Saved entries
BEGIN

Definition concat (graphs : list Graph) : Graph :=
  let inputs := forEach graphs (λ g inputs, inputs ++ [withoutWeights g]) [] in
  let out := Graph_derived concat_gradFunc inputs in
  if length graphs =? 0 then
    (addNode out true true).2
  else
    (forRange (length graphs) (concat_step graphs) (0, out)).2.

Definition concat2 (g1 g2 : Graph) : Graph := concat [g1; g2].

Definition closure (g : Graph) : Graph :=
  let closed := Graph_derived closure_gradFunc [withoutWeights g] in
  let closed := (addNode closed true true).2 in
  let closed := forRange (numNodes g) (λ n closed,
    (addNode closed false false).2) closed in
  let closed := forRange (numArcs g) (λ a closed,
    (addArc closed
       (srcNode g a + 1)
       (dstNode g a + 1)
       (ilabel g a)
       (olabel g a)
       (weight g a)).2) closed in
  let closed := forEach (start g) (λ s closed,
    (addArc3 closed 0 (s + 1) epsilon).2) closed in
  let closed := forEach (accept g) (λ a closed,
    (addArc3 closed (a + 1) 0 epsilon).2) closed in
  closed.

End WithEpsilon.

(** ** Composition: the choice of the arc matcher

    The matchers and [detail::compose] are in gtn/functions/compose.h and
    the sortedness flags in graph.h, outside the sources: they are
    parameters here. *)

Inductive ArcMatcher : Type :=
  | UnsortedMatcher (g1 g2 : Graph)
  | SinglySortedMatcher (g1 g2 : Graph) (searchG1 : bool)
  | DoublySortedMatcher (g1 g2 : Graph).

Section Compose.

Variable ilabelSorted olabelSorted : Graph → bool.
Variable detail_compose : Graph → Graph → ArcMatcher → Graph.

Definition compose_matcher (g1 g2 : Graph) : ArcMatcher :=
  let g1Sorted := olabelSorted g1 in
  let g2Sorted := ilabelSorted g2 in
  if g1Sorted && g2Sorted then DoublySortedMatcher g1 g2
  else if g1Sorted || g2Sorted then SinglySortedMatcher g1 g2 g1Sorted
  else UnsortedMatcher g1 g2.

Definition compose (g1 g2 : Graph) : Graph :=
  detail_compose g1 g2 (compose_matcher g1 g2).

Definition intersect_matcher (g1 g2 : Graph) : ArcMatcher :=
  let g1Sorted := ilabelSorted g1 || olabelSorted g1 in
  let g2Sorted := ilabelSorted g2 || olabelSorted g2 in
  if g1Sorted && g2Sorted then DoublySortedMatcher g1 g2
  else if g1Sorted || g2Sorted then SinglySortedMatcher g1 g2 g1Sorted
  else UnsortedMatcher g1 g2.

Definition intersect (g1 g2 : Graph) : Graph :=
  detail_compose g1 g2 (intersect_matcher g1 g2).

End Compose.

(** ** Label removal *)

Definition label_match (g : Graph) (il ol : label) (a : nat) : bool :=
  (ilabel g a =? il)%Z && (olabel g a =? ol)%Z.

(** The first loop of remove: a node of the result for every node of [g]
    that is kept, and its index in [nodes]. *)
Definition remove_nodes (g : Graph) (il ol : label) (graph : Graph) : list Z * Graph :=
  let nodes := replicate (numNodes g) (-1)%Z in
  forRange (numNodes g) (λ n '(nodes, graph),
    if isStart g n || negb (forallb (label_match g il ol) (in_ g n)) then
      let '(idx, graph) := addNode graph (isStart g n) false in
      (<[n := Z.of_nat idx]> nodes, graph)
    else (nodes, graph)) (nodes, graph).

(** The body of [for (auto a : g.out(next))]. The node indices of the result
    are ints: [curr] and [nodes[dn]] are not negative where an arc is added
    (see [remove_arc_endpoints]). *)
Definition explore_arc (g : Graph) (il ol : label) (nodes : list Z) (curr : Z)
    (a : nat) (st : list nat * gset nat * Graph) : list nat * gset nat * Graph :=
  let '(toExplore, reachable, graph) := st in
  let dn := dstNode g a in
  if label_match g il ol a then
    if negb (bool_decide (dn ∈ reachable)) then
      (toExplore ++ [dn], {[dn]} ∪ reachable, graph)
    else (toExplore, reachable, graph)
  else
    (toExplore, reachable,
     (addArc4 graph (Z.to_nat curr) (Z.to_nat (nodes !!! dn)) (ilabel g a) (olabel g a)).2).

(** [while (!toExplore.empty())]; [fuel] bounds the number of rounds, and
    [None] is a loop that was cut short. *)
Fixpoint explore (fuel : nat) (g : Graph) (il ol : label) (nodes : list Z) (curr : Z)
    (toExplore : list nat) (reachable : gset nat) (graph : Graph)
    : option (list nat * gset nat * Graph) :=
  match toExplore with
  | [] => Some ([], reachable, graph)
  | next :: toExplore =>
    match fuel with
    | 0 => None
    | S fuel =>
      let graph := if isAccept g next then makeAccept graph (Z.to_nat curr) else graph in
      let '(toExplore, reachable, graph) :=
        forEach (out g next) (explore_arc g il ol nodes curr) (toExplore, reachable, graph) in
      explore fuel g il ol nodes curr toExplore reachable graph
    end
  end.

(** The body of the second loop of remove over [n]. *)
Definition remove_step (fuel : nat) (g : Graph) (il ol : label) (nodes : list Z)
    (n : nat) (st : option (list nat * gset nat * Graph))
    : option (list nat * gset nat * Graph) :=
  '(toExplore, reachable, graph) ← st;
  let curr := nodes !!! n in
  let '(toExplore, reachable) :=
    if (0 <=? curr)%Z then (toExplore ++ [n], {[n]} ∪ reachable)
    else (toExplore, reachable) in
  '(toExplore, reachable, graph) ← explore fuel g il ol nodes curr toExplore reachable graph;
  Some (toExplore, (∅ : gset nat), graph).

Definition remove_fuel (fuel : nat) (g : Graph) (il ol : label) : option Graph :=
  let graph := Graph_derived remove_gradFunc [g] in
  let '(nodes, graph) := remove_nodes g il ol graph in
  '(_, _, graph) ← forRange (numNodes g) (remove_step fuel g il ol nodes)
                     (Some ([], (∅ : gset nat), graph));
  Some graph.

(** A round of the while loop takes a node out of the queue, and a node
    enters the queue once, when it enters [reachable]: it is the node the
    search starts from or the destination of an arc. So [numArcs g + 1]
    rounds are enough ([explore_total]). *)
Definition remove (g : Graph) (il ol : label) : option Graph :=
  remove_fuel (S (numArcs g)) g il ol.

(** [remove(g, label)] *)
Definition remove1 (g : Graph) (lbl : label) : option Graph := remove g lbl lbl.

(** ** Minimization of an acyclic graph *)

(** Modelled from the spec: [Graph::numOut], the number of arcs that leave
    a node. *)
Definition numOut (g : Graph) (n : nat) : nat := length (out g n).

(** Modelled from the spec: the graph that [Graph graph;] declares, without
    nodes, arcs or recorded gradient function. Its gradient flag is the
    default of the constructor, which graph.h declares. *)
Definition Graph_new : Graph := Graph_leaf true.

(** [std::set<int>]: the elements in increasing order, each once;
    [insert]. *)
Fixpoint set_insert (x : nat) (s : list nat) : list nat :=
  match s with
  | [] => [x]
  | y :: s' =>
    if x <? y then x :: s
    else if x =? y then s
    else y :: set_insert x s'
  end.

END
BEGIN

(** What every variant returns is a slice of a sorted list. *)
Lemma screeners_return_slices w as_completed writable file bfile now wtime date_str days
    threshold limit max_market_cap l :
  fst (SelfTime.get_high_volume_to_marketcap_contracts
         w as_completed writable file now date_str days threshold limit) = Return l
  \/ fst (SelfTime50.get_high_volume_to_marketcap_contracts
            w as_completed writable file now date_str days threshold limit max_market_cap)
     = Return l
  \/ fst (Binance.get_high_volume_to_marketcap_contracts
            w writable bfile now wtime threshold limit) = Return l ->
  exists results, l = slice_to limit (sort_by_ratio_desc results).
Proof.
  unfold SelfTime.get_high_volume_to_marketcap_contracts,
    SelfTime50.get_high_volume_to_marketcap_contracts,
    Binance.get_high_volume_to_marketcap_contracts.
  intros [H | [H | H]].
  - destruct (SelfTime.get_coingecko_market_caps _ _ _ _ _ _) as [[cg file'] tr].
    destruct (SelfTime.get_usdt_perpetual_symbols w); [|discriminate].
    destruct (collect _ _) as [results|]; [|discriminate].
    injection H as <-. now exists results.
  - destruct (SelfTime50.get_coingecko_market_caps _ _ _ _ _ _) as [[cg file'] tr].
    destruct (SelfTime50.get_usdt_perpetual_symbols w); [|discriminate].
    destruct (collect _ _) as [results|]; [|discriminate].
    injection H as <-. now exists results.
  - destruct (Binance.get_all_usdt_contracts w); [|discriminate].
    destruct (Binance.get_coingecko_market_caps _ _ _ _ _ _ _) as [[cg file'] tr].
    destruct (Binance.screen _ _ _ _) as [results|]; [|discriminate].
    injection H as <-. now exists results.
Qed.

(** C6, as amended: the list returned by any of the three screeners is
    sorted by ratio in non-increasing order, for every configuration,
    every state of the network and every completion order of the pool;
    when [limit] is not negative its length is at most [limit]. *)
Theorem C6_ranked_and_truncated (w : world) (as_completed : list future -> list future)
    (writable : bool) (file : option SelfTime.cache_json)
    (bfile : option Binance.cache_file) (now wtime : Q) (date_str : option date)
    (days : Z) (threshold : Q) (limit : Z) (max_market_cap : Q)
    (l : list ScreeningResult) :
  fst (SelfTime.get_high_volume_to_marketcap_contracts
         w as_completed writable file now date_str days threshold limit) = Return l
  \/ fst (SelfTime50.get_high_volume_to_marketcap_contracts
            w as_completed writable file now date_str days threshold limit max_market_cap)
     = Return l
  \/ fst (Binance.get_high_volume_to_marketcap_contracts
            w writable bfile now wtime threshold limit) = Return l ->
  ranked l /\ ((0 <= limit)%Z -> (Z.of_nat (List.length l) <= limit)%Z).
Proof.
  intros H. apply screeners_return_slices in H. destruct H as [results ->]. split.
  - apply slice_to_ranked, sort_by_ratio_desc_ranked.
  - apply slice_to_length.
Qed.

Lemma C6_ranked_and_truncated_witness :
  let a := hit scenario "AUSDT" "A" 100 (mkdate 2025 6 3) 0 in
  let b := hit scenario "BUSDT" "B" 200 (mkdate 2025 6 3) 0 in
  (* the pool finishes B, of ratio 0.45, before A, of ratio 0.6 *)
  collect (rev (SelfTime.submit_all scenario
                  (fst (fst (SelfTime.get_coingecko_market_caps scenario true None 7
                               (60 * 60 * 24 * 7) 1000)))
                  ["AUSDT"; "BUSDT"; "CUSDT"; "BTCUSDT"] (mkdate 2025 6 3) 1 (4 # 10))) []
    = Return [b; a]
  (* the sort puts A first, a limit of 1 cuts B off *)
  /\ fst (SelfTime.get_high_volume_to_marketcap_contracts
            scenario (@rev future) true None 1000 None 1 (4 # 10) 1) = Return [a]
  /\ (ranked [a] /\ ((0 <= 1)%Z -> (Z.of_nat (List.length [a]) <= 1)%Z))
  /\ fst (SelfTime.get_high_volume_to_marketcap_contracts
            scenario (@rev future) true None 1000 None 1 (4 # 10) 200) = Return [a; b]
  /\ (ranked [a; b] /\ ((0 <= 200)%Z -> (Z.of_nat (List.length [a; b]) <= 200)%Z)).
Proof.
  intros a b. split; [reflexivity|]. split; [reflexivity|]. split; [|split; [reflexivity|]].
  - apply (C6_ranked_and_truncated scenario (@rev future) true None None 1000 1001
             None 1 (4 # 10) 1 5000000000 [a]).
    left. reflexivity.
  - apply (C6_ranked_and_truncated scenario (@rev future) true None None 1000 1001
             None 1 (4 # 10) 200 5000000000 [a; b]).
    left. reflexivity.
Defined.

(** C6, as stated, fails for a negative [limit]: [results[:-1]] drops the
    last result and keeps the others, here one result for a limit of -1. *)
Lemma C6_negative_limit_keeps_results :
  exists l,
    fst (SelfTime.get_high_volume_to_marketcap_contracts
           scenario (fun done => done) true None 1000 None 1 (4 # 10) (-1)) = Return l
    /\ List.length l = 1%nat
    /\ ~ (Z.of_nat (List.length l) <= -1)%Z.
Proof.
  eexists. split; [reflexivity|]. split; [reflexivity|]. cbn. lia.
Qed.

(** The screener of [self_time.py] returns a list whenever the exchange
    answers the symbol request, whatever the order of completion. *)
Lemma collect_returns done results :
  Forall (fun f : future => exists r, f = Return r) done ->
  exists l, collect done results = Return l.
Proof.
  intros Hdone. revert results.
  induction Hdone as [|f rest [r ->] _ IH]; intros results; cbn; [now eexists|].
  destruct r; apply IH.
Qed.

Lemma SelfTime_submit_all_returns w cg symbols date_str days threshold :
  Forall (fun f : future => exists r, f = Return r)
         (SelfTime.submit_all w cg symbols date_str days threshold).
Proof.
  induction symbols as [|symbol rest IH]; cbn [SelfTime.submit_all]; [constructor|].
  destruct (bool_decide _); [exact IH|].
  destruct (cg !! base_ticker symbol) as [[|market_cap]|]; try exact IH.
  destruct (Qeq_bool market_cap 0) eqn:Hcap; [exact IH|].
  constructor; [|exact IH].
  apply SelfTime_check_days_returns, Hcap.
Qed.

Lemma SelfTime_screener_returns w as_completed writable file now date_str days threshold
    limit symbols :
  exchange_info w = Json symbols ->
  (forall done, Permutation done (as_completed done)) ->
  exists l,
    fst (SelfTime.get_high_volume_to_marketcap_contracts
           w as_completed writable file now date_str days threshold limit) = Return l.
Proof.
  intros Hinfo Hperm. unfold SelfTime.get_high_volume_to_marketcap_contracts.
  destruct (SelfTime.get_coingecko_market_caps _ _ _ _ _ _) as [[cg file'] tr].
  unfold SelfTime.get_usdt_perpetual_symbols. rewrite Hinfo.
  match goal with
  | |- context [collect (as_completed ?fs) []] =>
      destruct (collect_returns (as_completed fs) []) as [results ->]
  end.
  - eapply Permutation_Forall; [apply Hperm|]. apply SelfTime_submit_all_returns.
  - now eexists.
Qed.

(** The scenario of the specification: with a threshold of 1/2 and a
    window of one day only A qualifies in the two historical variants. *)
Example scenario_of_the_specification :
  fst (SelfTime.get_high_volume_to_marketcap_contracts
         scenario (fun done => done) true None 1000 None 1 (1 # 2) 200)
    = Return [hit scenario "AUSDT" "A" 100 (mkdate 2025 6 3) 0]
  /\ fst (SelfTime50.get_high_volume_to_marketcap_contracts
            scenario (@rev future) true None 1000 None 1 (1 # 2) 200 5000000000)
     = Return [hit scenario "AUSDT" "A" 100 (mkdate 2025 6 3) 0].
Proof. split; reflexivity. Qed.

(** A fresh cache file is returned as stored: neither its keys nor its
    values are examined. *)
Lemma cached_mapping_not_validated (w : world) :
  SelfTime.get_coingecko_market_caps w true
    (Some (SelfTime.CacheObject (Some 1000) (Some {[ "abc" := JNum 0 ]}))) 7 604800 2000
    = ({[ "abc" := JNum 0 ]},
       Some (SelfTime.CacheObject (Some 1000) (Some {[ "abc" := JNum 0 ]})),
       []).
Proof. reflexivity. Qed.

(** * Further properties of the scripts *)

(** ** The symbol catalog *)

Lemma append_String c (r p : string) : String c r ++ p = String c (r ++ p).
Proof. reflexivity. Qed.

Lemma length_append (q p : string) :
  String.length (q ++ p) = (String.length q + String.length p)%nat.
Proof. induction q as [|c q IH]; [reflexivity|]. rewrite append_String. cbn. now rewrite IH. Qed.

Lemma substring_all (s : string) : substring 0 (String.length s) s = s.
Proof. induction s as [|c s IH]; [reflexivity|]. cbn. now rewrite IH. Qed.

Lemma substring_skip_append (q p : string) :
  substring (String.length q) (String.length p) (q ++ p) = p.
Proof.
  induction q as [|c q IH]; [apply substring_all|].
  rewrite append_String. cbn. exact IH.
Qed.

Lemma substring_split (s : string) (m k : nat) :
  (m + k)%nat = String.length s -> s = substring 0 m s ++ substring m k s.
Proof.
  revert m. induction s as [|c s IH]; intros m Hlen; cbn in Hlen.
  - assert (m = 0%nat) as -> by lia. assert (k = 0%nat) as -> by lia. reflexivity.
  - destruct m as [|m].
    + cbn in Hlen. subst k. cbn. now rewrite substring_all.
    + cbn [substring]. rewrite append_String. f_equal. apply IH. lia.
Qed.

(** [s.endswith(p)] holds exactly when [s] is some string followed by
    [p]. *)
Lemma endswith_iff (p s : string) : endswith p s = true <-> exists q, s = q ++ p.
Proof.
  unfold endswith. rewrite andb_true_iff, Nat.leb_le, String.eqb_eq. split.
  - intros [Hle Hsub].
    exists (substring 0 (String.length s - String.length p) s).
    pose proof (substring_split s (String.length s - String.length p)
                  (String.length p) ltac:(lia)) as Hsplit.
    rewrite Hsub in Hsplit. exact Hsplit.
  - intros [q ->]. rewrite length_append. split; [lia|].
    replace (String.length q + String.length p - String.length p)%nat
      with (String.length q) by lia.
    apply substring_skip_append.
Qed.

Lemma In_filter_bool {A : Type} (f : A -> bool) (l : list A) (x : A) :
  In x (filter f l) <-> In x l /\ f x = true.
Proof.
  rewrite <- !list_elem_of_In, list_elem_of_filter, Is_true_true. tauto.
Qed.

END
BEGIN

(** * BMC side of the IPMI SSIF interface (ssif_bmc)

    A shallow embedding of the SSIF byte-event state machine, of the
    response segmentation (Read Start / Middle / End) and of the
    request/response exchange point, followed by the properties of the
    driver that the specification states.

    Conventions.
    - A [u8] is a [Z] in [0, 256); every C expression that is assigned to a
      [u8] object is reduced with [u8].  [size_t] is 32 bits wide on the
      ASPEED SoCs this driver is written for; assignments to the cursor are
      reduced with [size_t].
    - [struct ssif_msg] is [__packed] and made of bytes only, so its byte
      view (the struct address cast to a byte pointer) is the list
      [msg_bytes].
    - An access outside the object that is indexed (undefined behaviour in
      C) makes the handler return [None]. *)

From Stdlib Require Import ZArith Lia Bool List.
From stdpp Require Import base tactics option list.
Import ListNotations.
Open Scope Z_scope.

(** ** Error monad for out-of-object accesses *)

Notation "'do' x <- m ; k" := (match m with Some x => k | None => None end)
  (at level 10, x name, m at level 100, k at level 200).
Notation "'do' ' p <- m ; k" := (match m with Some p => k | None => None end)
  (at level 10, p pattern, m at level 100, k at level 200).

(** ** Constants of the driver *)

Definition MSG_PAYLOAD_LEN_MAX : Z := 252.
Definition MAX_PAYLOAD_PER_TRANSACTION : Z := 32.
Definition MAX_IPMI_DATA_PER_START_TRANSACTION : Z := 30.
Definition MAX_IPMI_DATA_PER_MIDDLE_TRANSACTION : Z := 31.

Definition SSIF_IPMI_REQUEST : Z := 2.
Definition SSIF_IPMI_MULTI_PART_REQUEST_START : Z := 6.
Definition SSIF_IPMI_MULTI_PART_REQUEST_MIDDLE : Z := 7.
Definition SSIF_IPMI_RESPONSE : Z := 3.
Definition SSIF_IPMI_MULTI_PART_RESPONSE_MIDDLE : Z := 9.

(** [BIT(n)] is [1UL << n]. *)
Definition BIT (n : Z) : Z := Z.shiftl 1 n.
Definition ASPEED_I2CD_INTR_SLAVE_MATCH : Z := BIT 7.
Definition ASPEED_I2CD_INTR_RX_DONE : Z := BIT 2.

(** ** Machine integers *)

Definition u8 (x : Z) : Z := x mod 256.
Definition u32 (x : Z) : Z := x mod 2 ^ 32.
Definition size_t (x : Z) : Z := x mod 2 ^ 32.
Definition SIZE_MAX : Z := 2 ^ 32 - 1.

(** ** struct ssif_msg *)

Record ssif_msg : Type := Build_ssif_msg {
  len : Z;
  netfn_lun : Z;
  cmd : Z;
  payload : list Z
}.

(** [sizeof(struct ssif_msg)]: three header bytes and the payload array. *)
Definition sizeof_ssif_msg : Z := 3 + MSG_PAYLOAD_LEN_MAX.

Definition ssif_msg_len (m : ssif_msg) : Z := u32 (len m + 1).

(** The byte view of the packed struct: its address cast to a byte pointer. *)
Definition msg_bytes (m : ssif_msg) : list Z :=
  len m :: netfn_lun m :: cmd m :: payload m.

END

**The problem:**
The expected answer is an exact copy of the lines above, beginning at the line with "(at level 10, p" and ending at the line with "Definition SSIF_IPMI_REQUEST : Z := 2.", with both ends in.

**Answer to the exercise:**
  (at level 10, p pattern, m at level 100, k at level 200).

(** ** Constants of the driver *)

Definition MSG_PAYLOAD_LEN_MAX : Z := 252.
Definition MAX_PAYLOAD_PER_TRANSACTION : Z := 32.
Definition MAX_IPMI_DATA_PER_START_TRANSACTION : Z := 30.
Definition MAX_IPMI_DATA_PER_MIDDLE_TRANSACTION : Z := 31.

Definition SSIF_IPMI_REQUEST : Z := 2.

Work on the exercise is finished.